Folha de S.Paulo

A hora do ouro

O metal é o único ativo financeiro que não é passivo de ninguém

- Helio Beltrão Engenheiro com especializ­ação em finanças e MBA na Universida­de Columbia, é presidente do Instituto Mises Brasil

O ouro é um dos melhores investimen­tos de 2019 até agora. Subiu mais de 30%, ante 10% do Ibovespa, 10% dos títulos do governo indexados à inflação com vencimento em 2026 e 4% do CDI. Boa parte dos fundos multimerca­do com melhor reputação está com rendimento abaixo de 10% até agora.

Por que os investidor­es estão apostando no metal dourado e o que isso comunica sobre sua visão do cenário mundial? Que grandes tendências estão em desdobrame­nto? Por que o Brasil tem exportado e os bancos centrais têm comprado volumes recordes de ouro?

Desde 2008 em especial, os bancos centrais vêm injetando quantidade­s assombrosa­s de dinheiro novo no sistema financeiro, derrubando as taxas de juros ao nível mais baixo dos últimos 5.000 anos. Em vez de gerar inflação de preços, esse dinheiro tem gerado inflação de ativos, de ações a títulos de dívida, cujo preço varia inversamen­te com as taxas de juros.

Os títulos de 30 anos do governo alemão, por exemplo, subiram tanto que suas taxas de juros são negativas, ou seja, o investidor que esperar até o vencimento receberá de volta menos do que investiu!

Ainda assim, há muitos investidor­es que compram títulos com juros negativos, apostando que as taxas de juros cairão ainda mais, o preço subirá e assim venderão com lucro antes do vencimento.

O Brasil tem sido beneficiad­o pelas forças externas e tem agora o nível mais baixo de juros desde a criação do Copom, a despeito da crise e dos enormes déficits fiscais.
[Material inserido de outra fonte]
Fixpoint settings (sec : option bytes) (lines : list (list bytes)) : list setting :=
  match lines with
  | [] => []
  | arg :: lines =>
      match arg with
      | [] => settings sec lines
      | w :: more =>
          match section_name w, more with
          | Some name, _ => settings (Some name) lines
          | None, [] => (sec, w, None) :: settings sec lines
          | None, eq :: val :: _ => (if streq eq ($"=") then cons (sec, w, Some val) else id) (settings sec lines)
          | None, _ => settings sec lines
          end
      end
  end.

Lemma conf_args_settings {S} (callback : S -> option bytes -> bytes -> option bytes -> S) lines sec s :
  (fold_left (conf_args callback) lines (sec, s)).2
  = fold_left (fun s '(sec, var, val) => callback s sec var val) (settings sec lines) s.
Proof.
  revert sec s. induction lines as [|arg lines IH]; intros sec s; [done|]. cbn [fold_left settings]. unfold conf_args at 2.
  destruct arg as [|w more]; [apply IH|]. destruct (section_name w); [apply IH|].
  destruct more as [|eq [|val more]]; [apply IH|apply IH|]. destruct (streq eq _); apply IH.
Qed.

(** The word [statepath] without a value, above all sections *)
Definition bare_statepath (x : setting) : Prop :=
  let '(sec, w, val) := x in sec = None /\ strcaseeq w ($"STATEPATH") = true /\ val = None.

(** ** A reload keeps the invariant *)

Section Keeps.
Context (files : bytes -> option bytes).

Definition good (v : srv) : Prop := server_wf (v_world v) /\ v_files v = files.
Definition bad_upsconf : Prop := exists text, files UPS_CONF = Some text /\ Exists bare_statepath (settings None (conf_lines text)).
Definition keeps {A} (m : CM A) : Prop := forall v, good v -> wpc bad_upsconf m (fun _ => good) good v.

(** [m] keeps the invariant of the world. *)
Definition wkeeps {A} (m : M A) : Prop := forall w, server_wf w -> wp m (fun _ w' => server_wf w') w.

Lemma keeps_ret {A} (a : A) : keeps (mret a).
Proof. by intros v. Qed.

Lemma keeps_bind {A B} (m : CM A) (f : A -> CM B) : keeps m -> (forall a, keeps (f a)) -> keeps (m ≫= f).
Proof.
  intros Hm Hf v Hv. apply wpc_bind. eapply wpc_mono; [by apply Hm|]. intros a v' Hv'. by apply Hf.
Qed.
(** * Merchant cog: rotation lifecycle and purchase transaction

    A shallow embedding of [merchant/cog.py].  The Django tables are lists of
    rows, the ORM calls are operations of a small state-and-exception monad
    [M] over a [World] (the store, the wall clock, the random source and the
    store faults still to come), and every [async def] is a [Task]: a tree of
    effect calls that can be run to completion or interleaved with another
    task. *)

From Stdlib Require Import ZArith QArith List Bool Lia.
From Stdlib Require String Ascii DecimalString Permutation.
Import ListNotations.
Open Scope Z_scope.

(** ** Data model *)

(** Modelled from the spec: the tables of [models.py], which is not among
    the sources, with the fields the cog reads and writes; [Player] and
    [BallInstance] are tables of the host application.  Foreign keys hold
    the key of the row they point to. *)

(** [datetime] values are counted in microseconds, the resolution of
    [timezone.now()]. *)
Definition datetime := Z.

Definition timedelta_minutes (m : Z) : Z := m * 60000000.
Definition timedelta_seconds (s : Z) : Z := s * 1000000.

Record MerchantSettings := mkSettings {
  enabled : bool;
  items_per_rotation : Z;
  rotation_minutes : Z;
  purchase_cooldown_seconds : Z;
  last_rotation_at : option datetime
}.

Record MerchantItem := mkItem {
  item_id : Z;
  item_enabled : bool;
  weight : Z;
  price : Z;
  ball : Z;
  special : option Z
}.

Record MerchantRotation := mkRotation {
  rotation_id : Z;
  starts_at : datetime;
  ends_at : datetime
}.

Record MerchantRotationItem := mkRotationItem {
  entry_id : Z;
  entry_rotation : Z;
  entry_item : Z;
  price_snapshot : Z
}.

Record Player := mkPlayer {
  player_pk : Z;
  discord_id : Z;
  money : Z
}.

Record BallInstance := mkBallInstance {
  instance_id : Z;
  instance_ball : Z;
  instance_player : Z;
  instance_special : option Z;
  server_id : option Z;
  tradeable : bool
}.

Record MerchantPurchase := mkPurchase {
  purchase_id : Z;
  purchase_player : Z;
  purchase_rotation_item : Z;
  created_at : datetime
}.

(** The persistent store: one list of rows per table, in table order. *)
Record DB := mkDB {
  settings : MerchantSettings;
  items : list MerchantItem;
  rotations : list MerchantRotation;
  rotation_items : list MerchantRotationItem;
  players : list Player;
  instances : list BallInstance;
  purchases : list MerchantPurchase
}.

(** What a slash command is invoked with. *)
Record Interaction := mkInteraction {
  user_id : Z;
  guild_id : option Z
}.

(** ** The world and its monad *)

Inductive Exn : Type :=
| DatabaseError
| DoesNotExist
| ValueError
| IndexError.

Inductive Result (A : Type) : Type :=
| Ok (a : A)
| Raised (e : Exn).
Arguments Ok {A} a.
Arguments Raised {A} e.

(** [clock] and [rng] are the successive readings of [timezone.now()] and of
    [random.random()]; [tick] and [draws] count the readings consumed so far.
    [faults] says, for each store operation still to come, whether it fails
    (an exhausted list means no further fault). *)
Record World := mkWorld {
  db : DB;
  clock : nat -> datetime;
  tick : nat;
  rng : nat -> Q;
  draws : nat;
  faults : list bool
}.

Definition set_db (d : DB) (w : World) : World :=
  mkWorld d (clock w) (tick w) (rng w) (draws w) (faults w).
Definition set_faults (fs : list bool) (w : World) : World :=
  mkWorld (db w) (clock w) (tick w) (rng w) (draws w) fs.

Definition M (A : Type) : Type := World -> Result A * World.
(** C10. When every weight is zero (in particular when there is no entry at
    all), [NewLottery] returns a lottery whose [probs] and [prizes] are both
    empty, and [Play] on it returns no label: it reads
    [prizes[len(prizes)-1]], index -1 of a slice of length 0, and panics. *)
Theorem Play_empty_lottery_panics (dist : list (string * float)) (draw : float) :
  Forall (λ kv, (kv.2 =? 0)%float = true) dist →
  NewLottery dist = {| probs := []; prizes := [] |}
  ∧ Play (NewLottery dist) draw = Panic (IndexOutOfRange (-1) 0).
Proof.
  intros Hzero.
  assert (kept dist = []) as Hk.
  { unfold kept. induction Hzero as [|kv dist Hkv _ IH]; [done|].
    rewrite filter_cons_False by congruence. exact IH. }
  assert (NewLottery dist = {| probs := []; prizes := [] |}) as ->.
  { rewrite NewLottery_kept, Hk. done. }
  done.
Qed.

Lemma Play_empty_lottery_panics_witness :
  NewLottery [("fold", 0%float); ("call", (-0)%float)]
  = {| probs := []; prizes := [] |}
  ∧ Play (NewLottery [("fold", 0%float); ("call", (-0)%float)]) 0.5%float
    = Panic (IndexOutOfRange (-1) 0).
Proof.
  apply (Play_empty_lottery_panics
           [("fold", 0%float); ("call", (-0)%float)] 0.5%float).
  repeat constructor.
Defined.
(** * ShivyC front end: diagnostics, lexer and statement dispatch

    A shallow embedding of [errors.py], [lexer.py] and
    [parser/statement.py], and the properties of the specification that
    are stated about them.

    Conventions of the embedding:
    - a Python [str] is a Rocq [string]; its characters are read as the
      code points below 256;
    - a Python [int] holding an index that may be negative is a [Z]; the
      positions inside a line, which the lexer only ever increases from
      zero, are [nat];
    - an attribute that may be [None] is an [option];
    - a call that may raise returns a [result]: [OK v], [Raise e] for a
      Python exception, or [Diverge] when the loop it runs never ends. *)

From Stdlib Require Import String Ascii List ZArith NArith Bool Lia Arith.
From Stdlib Require Import DecimalString Permutation Sorted.
Import ListNotations.

Open Scope string_scope.
Open Scope Z_scope.

Set Implicit Arguments.

(** ** Python-level plumbing *)

Module Py.

(** How a call ends: it returns [v], raises [e], or never returns. *)
Inductive result (E A : Type) : Type :=
| OK (v : A)
| Raise (e : E)
| Diverge.

Arguments OK {E A} v.
Arguments Raise {E A} e.
Arguments Diverge {E A}.

Definition bind {E A B} (m : result E A) (k : A -> result E B) : result E B :=
  match m with
  | OK v => k v
  | Raise e => Raise e
  | Diverge => Diverge
  end.

(** [l[i]] for a Python list: a negative index counts from the end,
    an index outside [-len, len) raises IndexError ([None]). *)
Definition index {A} (l : list A) (i : Z) : option A :=
  let n := Z.of_nat (length l) in
  if (0 <=? i) && (i <? n) then nth_error l (Z.to_nat i)
  else if (- n <=? i) && (i <? 0) then nth_error l (Z.to_nat (n + i))
  else None.

(** ["{}".format(n)] for an [int]. *)
Definition str_of_int (n : Z) : string :=
  NilZero.string_of_int (Z.to_int n).

(** ["{}".format(x)] for an attribute that holds a string or an [int],
    or [None]. *)
Definition format_str (o : option string) : string :=
  match o with
  | Some s => s
  | None => "None"
  end.

Definition format_int (o : option Z) : string :=
  match o with
  | Some n => str_of_int n
  | None => "None"
  end.

(** Truth value of an optional string: [None] and the empty string are
    false. *)
Definition truthy_str (o : option string) : bool :=
  match o with
  | Some (String _ _) => true
  | _ => false
  end.

(** Truth value of an optional integer: [None] and [0] are false. *)
Definition truthy_int (o : option Z) : bool :=
  match o with
  | Some n => negb (n =? 0)
  | None => false
  end.

End Py.

Import Py.

Notation "x <- m ;; k" := (Py.bind m (fun x => k))
  (at level 61, m at next level, right associativity).

(** ** Tokens ([tokens.py] and [token_kinds.py]) *)

Module Tokens.

(** Modelled from the spec: [tokens.py] and [token_kinds.py] are not
    among the source files. A token kind is an immutable value with a
    canonical spelling [text_repr]; two kinds, [identifier] and
    [number], stand outside the symbol and keyword groups and carry
    dynamic content instead of a fixed spelling. The registered
    symbol and keyword kinds are handed to the lexer's constructor. *)
Class TokenKinds (TokenKind : Type) : Type := {
  text_repr : TokenKind -> string;
  number : TokenKind;
  identifier : TokenKind
}.

Section Token.
Context {TokenKind : Type} `{TokenKinds TokenKind}.

(** Modelled from the spec: a token is its kind, an optional literal
    content (identifiers and numbers only) and the source position,
    which the lexer's caller assigns after the line is tokenized. *)
Record Token : Type := mkToken {
  kind : TokenKind;
  content : option string;
  file_name : option string;
  line_num : option Z
}.

(** [Token(kind)] and [Token(kind, content)]. *)
Definition Token_init (k : TokenKind) (c : option string) : Token :=
  {| kind := k; content := c; file_name := None; line_num := None |}.

(** Modelled from the spec: [str(token)] is the kind's canonical
    spelling for a fixed-spelling kind and the stored content for an
    identifier or a number. *)
Definition Token_str (t : Token) : string :=
  match content t with
  | Some c => c
  | None => text_repr (kind t)
  end.

(** [token.file_name = f; token.line_num = n]. *)
Definition set_position (f : string) (n : Z) (t : Token) : Token :=
  {| kind := kind t; content := content t;
     file_name := Some f; line_num := Some n |}.

End Token.

Arguments Token TokenKind : clear implicits.

End Tokens.

(** ** Diagnostics ([errors.py]) *)

Module Errors.
Import Tokens.

Record CompilerError : Type := mkCompilerError {
  descrip : string;
  file_name : option string;
  line_num : option Z
}.

(** [CompilerError.__init__(descrip, file_name=None, line_num=None)]. *)
Definition CompilerError_init (d : string) (f : option string)
    (l : option Z) : CompilerError :=
  {| descrip := d; file_name := f; line_num := l |}.

(** [CompilerError.__str__]: the two tests are Python truth tests, so
    an empty file name and a line number 0 count like [None]. *)
Definition CompilerError_str (self : CompilerError) : string :=
  if truthy_str (file_name self) && truthy_int (line_num self) then
    format_str (file_name self) ++ ":" ++ format_int (line_num self)
    ++ ": error: " ++ descrip self
  else if truthy_str (file_name self) then
    format_str (file_name self) ++ ": error: " ++ descrip self
  else "shivyc: error: " ++ descrip self.

Record ParserError : Type := mkParserError {
  base : CompilerError;
  amount_parsed : Z
}.

(** The exceptions of the embedded code: the two error classes of this
    module, which carry the error object, and the built-in ones. *)
Inductive exn : Type :=
| CompilerErr (e : CompilerError)
| ParserErr (e : ParserError)
| IndexError
| ValueError (msg : string)
| KeyError.

Definition AT : Z := 1.
Definition GOT : Z := 2.
Definition AFTER : Z := 3.

(** The boundary block of [ParserError.__init__] (the [if]/[elif] on
    [index]): the index and the message type it leaves behind. *)
Definition clamp (index len message_type : Z) : Z * Z :=
  if index >=? len then (len, AFTER)
  else if index <=? 0 then
    (0, if message_type =? AFTER then GOT else message_type)
  else (index, message_type).

Section WithKinds.
Context {TokenKind : Type} `{TokenKinds TokenKind}.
Em consequênc­ia, os títulos do governo de longa duração têm sido um dos melhores investimen­tos dos últimos anos.

Os EUA são o principal país ainda com taxas positivas, mas talvez não por muito tempo. O Fed baixou os juros pela primeira vez em mais de uma década, e a previsão é que deve baixar mais, com aplausos de Trump.

Ocorre que juros negativos destroem a poupança de aposentado­ria das próximas gerações e pioram as chances de os governos fazerem frente a seus passivos. É uma máquina de transferên­cia de dinheiro de poupadores para devedores. Os poupadores são o público em geral, e os maiores devedores, claro, são os governos.

Isso leva a uma “japonizaçã­o” do mundo, com crescente dependênci­a de juros baixos, mais dívida e mais moeda. Tal fórmula não pode continuar indefinida­mente.

Para piorar, as economias alemã e europeia estão dando sinais de fadiga. Com taxas de juros já tão baixas, o que esperar dos governos desenvolvi­dos?

O perigo é que voltem as heterodoxa­s injeções forçadas de dinheiro, os QE (quantitati­ve easing), e que incorram em déficits fiscais ainda maiores. Os EUA terão déficit médio acima de US$ 1 trilhão anualmente nos próximos dez anos. Ousariam os governos monetizar os crescentes déficits fiscais? Esse é um dos pesadelos que tornam o metal precioso atrativo.

O ouro é considerad­o o ativo mais seguro, em especial em tempos turbulento­s. Afinal, é o único ativo financeiro que não é passivo de ninguém, ou seja, não é devido por contrapart­e alguma.

Adicionalm­ente, há pouco ouro no mundo. A quantidade acima do solo, incluindo joias, lingotes, barras e moedas, equivale a um cubo com aresta de 21 metros, ou um prédio de seis andares. Os 760 kg de ouro roubados recentemen­te em Guarulhos ocupariam menos de 40 litros, ou duas maletas tipo 007.

A principal caracterís­tica do ouro, porém, é que não oferece rendimento. No entanto, os títulos de governos desenvolvi­dos, outro ativo de segurança, têm indicado perda de valor. O ouro reluz em comparação. Em sua qualidade de reserva de valor por excelência, tem lugar cativo em uma carteira de investimen­tos balanceada.